[[ Source material open ]]

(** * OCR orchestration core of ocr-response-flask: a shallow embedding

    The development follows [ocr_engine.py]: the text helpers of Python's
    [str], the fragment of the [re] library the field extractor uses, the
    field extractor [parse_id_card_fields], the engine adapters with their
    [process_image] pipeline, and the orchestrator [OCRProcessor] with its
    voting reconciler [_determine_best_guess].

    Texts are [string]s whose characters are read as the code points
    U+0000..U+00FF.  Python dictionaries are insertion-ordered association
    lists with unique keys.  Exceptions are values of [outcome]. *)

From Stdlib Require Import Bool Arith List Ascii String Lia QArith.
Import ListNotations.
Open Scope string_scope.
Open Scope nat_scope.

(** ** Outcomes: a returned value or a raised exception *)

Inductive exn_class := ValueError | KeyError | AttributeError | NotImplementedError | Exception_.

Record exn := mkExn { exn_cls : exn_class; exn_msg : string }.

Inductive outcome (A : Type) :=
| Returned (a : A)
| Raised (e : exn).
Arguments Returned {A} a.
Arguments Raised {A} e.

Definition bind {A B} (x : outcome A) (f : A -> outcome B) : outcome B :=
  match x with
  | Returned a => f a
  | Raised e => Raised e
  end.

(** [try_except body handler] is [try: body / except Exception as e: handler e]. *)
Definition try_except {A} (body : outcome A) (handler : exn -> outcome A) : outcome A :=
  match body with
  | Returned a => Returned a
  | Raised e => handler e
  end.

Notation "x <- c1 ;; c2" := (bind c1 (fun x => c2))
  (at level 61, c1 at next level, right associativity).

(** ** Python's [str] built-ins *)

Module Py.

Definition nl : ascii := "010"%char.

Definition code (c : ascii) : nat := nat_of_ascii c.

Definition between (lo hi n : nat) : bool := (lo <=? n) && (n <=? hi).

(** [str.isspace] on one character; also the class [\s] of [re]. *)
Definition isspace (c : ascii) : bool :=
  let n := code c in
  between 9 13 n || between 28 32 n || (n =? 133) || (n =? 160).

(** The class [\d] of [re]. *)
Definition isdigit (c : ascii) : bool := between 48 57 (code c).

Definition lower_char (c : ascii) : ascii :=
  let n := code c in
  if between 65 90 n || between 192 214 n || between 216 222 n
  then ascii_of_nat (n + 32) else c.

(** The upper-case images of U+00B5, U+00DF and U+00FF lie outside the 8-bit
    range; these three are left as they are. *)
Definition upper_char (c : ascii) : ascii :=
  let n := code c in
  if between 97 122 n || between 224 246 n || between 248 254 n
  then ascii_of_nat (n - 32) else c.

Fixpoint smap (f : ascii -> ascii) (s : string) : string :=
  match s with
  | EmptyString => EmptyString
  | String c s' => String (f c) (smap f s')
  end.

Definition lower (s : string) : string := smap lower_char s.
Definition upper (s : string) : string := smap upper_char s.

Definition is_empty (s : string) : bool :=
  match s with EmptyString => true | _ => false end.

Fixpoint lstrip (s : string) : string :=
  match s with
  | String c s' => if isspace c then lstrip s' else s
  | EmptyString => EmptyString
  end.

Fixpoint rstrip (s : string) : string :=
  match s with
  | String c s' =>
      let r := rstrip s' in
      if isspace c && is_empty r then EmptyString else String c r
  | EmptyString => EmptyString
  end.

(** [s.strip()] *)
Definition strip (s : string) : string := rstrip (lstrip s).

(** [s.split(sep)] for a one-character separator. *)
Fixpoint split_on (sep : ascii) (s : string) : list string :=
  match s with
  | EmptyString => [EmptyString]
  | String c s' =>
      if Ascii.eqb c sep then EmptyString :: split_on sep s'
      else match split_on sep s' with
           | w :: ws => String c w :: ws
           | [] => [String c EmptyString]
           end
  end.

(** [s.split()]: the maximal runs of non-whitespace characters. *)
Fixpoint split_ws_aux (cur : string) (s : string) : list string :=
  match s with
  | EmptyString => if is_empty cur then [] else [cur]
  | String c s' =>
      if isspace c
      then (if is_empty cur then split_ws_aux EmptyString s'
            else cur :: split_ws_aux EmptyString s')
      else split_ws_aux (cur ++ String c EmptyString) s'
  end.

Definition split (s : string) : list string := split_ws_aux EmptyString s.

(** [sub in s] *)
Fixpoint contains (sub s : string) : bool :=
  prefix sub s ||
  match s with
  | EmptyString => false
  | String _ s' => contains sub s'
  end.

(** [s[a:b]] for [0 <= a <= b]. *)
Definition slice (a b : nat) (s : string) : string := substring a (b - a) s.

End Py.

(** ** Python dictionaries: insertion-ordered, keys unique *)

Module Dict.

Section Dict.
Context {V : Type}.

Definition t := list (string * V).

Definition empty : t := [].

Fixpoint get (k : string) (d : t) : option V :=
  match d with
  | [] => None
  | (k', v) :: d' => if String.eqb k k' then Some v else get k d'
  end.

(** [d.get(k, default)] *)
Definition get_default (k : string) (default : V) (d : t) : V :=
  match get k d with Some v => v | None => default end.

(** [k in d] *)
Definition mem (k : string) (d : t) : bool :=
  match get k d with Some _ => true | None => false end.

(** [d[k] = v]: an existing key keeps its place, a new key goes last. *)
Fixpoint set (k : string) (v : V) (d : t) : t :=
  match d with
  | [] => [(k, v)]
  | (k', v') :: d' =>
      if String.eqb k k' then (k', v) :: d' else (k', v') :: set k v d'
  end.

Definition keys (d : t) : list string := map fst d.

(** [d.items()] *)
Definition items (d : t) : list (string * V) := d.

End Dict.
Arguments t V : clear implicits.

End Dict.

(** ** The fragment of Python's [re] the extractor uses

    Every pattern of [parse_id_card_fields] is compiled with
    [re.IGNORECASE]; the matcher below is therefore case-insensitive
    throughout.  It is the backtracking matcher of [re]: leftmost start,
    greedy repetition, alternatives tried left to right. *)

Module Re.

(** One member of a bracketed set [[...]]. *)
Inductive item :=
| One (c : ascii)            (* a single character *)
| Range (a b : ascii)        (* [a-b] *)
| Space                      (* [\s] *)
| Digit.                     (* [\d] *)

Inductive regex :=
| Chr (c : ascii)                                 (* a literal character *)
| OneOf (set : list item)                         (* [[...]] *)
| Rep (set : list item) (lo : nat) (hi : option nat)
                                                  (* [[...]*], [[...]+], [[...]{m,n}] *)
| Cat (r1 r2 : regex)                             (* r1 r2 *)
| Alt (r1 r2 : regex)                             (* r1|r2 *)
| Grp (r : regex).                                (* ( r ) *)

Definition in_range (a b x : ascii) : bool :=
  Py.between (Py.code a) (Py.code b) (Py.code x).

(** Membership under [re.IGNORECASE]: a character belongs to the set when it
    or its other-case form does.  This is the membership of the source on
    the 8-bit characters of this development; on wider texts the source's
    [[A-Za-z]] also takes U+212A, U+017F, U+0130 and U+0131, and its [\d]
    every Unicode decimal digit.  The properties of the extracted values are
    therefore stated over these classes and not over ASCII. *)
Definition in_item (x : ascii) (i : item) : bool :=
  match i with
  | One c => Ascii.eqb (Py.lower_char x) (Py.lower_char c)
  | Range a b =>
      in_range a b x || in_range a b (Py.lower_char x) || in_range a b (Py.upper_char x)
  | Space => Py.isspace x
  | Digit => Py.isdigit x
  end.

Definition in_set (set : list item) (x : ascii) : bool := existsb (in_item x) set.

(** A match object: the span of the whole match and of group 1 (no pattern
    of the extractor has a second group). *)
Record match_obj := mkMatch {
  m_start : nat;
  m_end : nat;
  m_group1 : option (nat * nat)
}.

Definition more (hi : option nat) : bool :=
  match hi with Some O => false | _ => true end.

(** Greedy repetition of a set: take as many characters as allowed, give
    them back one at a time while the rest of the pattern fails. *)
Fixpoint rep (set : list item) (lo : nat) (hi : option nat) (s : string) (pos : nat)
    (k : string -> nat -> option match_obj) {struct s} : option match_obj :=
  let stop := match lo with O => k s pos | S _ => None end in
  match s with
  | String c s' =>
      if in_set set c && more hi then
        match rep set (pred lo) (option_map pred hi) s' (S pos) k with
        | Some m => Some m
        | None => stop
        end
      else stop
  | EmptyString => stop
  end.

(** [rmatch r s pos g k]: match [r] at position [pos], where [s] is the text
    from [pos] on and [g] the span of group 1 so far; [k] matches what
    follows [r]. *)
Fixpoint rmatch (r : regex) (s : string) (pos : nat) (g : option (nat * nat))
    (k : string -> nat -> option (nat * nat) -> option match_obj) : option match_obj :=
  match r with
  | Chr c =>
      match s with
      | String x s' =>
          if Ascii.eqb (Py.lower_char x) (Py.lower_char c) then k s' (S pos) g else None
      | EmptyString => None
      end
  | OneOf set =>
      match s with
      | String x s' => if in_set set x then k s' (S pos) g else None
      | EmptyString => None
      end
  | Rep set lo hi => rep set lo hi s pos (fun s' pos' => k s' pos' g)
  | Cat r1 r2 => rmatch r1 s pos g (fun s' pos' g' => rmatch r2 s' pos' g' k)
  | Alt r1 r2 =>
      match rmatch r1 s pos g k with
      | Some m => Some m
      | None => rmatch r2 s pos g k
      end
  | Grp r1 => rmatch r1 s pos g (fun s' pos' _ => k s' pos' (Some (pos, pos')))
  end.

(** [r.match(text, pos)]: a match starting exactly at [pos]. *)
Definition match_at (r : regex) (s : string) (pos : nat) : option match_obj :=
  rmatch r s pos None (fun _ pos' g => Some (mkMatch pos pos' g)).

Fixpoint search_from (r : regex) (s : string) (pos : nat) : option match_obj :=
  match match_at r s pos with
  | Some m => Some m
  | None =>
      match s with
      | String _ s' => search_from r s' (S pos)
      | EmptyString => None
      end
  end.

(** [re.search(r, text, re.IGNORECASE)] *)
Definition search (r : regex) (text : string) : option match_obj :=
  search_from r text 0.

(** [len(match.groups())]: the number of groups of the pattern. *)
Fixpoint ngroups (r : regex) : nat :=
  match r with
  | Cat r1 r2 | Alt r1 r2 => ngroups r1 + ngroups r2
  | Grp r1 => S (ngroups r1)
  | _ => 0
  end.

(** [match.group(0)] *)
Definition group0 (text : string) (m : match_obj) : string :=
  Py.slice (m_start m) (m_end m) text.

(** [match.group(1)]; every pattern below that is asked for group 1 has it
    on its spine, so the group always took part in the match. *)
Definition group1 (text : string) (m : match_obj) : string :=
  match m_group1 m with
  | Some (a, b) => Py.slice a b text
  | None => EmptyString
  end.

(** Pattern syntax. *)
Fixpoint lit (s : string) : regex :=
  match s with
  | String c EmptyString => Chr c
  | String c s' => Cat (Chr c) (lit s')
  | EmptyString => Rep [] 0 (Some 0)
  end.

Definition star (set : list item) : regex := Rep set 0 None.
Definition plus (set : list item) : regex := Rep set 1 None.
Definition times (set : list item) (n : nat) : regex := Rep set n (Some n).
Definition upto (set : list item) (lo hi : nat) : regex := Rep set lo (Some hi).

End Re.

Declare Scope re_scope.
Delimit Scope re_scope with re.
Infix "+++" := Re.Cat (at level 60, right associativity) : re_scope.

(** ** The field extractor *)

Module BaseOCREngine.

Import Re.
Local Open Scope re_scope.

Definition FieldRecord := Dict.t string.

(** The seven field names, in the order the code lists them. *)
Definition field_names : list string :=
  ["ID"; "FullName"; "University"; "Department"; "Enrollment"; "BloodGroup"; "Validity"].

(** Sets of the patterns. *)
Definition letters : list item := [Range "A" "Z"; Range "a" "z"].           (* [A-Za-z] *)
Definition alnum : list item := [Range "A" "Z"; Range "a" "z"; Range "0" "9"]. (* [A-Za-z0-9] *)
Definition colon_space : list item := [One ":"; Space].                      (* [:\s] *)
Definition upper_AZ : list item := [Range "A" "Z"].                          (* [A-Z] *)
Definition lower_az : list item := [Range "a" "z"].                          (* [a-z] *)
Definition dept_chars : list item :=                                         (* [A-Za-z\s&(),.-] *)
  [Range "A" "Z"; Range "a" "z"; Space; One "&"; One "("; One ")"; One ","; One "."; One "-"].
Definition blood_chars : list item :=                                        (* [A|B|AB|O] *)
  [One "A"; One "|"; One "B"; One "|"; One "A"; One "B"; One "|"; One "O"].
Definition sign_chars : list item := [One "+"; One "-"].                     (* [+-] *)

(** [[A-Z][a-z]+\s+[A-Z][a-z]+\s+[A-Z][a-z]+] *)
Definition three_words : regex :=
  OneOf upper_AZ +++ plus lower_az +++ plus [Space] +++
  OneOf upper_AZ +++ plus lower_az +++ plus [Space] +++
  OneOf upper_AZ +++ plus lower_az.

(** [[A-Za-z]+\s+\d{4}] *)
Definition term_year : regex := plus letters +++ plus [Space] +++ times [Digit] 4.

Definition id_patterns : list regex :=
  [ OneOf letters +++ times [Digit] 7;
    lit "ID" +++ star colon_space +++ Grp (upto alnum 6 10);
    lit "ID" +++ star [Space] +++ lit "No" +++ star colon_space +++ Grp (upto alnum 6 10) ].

[[ Source material closed ]]

Your goal: All lines from the one containing "[ OneOf letters +++ times [Digit] 7;" through the end of the material should be restated exactly, with both end lines kept.

Reply to the exercise:
  [ OneOf letters +++ times [Digit] 7;
    lit "ID" +++ star colon_space +++ Grp (upto alnum 6 10);
    lit "ID" +++ star [Space] +++ lit "No" +++ star colon_space +++ Grp (upto alnum 6 10) ].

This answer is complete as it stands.